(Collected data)
--

(* ===== verification/World.v ===== *)
(** * The in-memory deployment

    [cmd/context-fabric/main.go] wires the services to the memory ledger,
    evidence store and index, the in-process authorization store and the memory
    audit log. A [World] holds the state of all of them, and counts the readings
    of the clock and the identifiers drawn. A service is a program in the monad
    [service]; an optional collaborator that is [nil] is [None]. The synchronizer that
    the services share ([internal/authzsync]) comes first. *)
From S2P Require Import Prelude GoStd Ports Platform Ledger Index OpenFGA AuditLog.

(** ** [internal/authzsync/synchronizer.go]: inheritance tuples of parent edges

    A parent edge that asks for authorization inheritance is mirrored by a tuple
    operation in the ledger's queue, written in the caller's transaction. *)
Definition OperationWrite : string := "write".
Definition OperationDelete : string := "delete".

Definition NeedsSynchronization (edge : GraphEdge) : bool :=
  edge_SyncAuthz edge && String.eqb (edge_Predicate edge) EdgeParent.
Definition ResourceObject (resourceID : string) : string := "resource:" +:+ resourceID.

Definition parent_op (id : string) (edge : GraphEdge) (operation : string) (now : Time)
    : AuthzTupleOp :=
  let operation := if negb (String.eqb operation OperationDelete) then OperationWrite
                   else operation in
  mkTupleOp id (edge_OrgID edge) operation (ResourceObject (edge_FromID edge)) EdgeParent
    (ResourceObject (edge_ToID edge)) (edge_EdgeID edge) "pending" 0 "" None now now now None.

(** [id] is the identifier drawn for the operation, [t] the reading of the clock
    in [EnqueueAuthzTuple]. *)
Definition EnqueueForEdge `{GoMapOrder} (t : Time) (id : string) (edge : GraphEdge)
    (operation : string) (now : Time) : ledger unit :=
  if negb (NeedsSynchronization edge) then mret tt
  else EnqueueAuthzTuple t id (parent_op id edge operation now).

(** ** The state *)

(** [ports.EventMessage], as [NoopBus] keeps it *)
Record EventMessage := mkMessage {
  msg_Subject : string; msg_Data : string; msg_Headers : strmap; msg_MsgID : string;
  msg_Timestamp : Time;
}.

Record World := mkWorld {
  w_ledger : Store; w_evidence : option EvidenceStore; w_index : option Index;
  w_authz : Memory; w_audit : list AuditEvent; w_bus : list EventMessage;
  w_clock : nat; w_ids : nat;
}.
#[export] Instance World_eta : Settable World := fun r =>
  mkWorld (w_ledger r) (w_evidence r) (w_index r) (w_authz r) (w_audit r) (w_bus r)
    (w_clock r) (w_ids r).

Abbreviation service := (M GoError World).

Section Calls.
Context `{GoEnv}.

(** [time.Now()] and [platform.NewEventID()] *)
Definition tick : service Time := fun w => (Ok (clock (w_clock w)), w <| w_clock := S (w_clock w) |>).
Definition draw : service string := fun w => (Ok (fresh_id (w_ids w)), w <| w_ids := S (w_ids w) |>).

Definition on_ledger {A} (m : ledger A) : service A :=
  fun w => let '(r, s) := m (w_ledger w) in (r, w <| w_ledger := s |>).
(** A ledger method that reads the clock itself *)
Definition timed {A} (m : Time -> ledger A) : service A := t ← tick; on_ledger (m t).

Definition on_index {A} (m : Index -> A * Index) : service A :=
  fun w =>
    match w_index w with
    | Some i => let '(r, i) := m i in (Ok r, w <| w_index := Some i |>)
    | None => (Err (EPanic "nil pointer dereference"), w)
    end.
Definition on_authz (f : Memory -> Memory) : service unit := modify (fun w => w <| w_authz := f (w_authz w) |>).

Definition on_audit {A} (m : M GoError (list AuditEvent) A) : service A :=
  fun w => let '(r, l) := m (w_audit w) in (r, w <| w_audit := l |>).
(** A call of the evidence store or of the index; the caller has tested it for [nil]. *)
Definition on_evidence {A} (m : M GoError EvidenceStore A) : service A :=
  fun w =>
    match w_evidence w with
    | Some e => let '(r, e) := m e in (r, w <| w_evidence := Some e |>)
    | None => (Err (EPanic "nil pointer dereference"), w)
    end.

Definition append_event (event : AuditEvent) : service unit :=
  t ← tick; id ← draw; on_audit (MemoryAppend t id event).
End Calls.

(** ** What a service does to the ledger

    [effect m s Q]: started in any world whose ledger is [s], [m] ends with a
    result and a ledger that satisfy [Q]. The clock and the identifiers are
    arbitrary, so a rule for a call quantifies over what they answer. *)
Definition effect {A} (m : service A) (s : Store) (Q : result GoError A -> Store -> Prop) : Prop :=
  forall w, w_ledger w = s -> Q (m w).1 (w_ledger (m w).2).

Lemma effect_mono {A} (m : service A) s (Q Q' : result GoError A -> Store -> Prop) :
  effect m s Q -> (forall r s', Q r s' -> Q' r s') -> effect m s Q'.
Proof. intros Hm HQ w Hw. by apply HQ, Hm. Qed.

Lemma effect_ret {A} (a : A) s Q : Q (Ok a) s -> effect (mret a) s Q.
Proof. intros HQ w <-. exact HQ. Qed.
Lemma effect_throw {A} e s (Q : result GoError A -> Store -> Prop) :
  Q (Err e) s -> effect (throw e) s Q.
Proof. intros HQ w <-. exact HQ. Qed.
Lemma effect_of_result {A} (r : result GoError A) s Q : Q r s -> effect (of_result r) s Q.
Proof. intros HQ w <-. exact HQ. Qed.
Lemma effect_tick `{GoEnv} s Q : (forall t, Q (Ok t) s) -> effect tick s Q.
Proof. intros HQ w <-. apply HQ. Qed.
Lemma effect_draw `{GoEnv} s Q : (forall id, Q (Ok id) s) -> effect draw s Q.
Proof. intros HQ w <-. apply HQ. Qed.

Lemma effect_on_ledger {A} (m : ledger A) s Q : Q (m s).1 (m s).2 -> effect (on_ledger m) s Q.
Proof. intros HQ w <-. unfold on_ledger. by destruct (m (w_ledger w)). Qed.

Lemma effect_bind {A B} (m : service A) (f : A -> service B) s Q :
  effect m s (fun r s' => match r with
                          | Ok a => effect (f a) s' Q
                          | Err e => Q (Err e) s'
                          end) -> effect (m ≫= f) s Q.
Proof.
  intros Hm w Hw. specialize (Hm w Hw). unfold mbind, M_bind.
  destruct (m w) as [[a|e] w']; simpl in *; [by apply Hm | done].
Qed.

Lemma effect_attempt {A} (m : service A) s Q :
  effect m s (fun r s' => Q (Ok r) s') -> effect (attempt m) s Q.
Proof. intros Hm w Hw. specialize (Hm w Hw). unfold attempt. by destruct (m w). Qed.

Lemma effect_timed `{GoEnv} {A} (m : Time -> ledger A) s Q :
  (forall t, Q (m t s).1 (m t s).2) -> effect (timed m) s Q.
Proof. intros HQ. apply effect_bind, effect_tick. intros t. apply effect_on_ledger, HQ. Qed.

Lemma effect_elsewhere {A} (m : service A) s Q :
  (forall w, w_ledger (m w).2 = w_ledger w) -> (forall r, Q r s) -> effect m s Q.
Proof. intros Hm HQ w <-. rewrite Hm. apply HQ. Qed.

--

**REQUIRED ACTION**:
Check the entries above line by line and return each one containing the word "list".

**SOLVED EXERCISE**:
  w_authz : Memory; w_audit : list AuditEvent; w_bus : list EventMessage;
Definition on_audit {A} (m : M GoError (list AuditEvent) A) : service A :=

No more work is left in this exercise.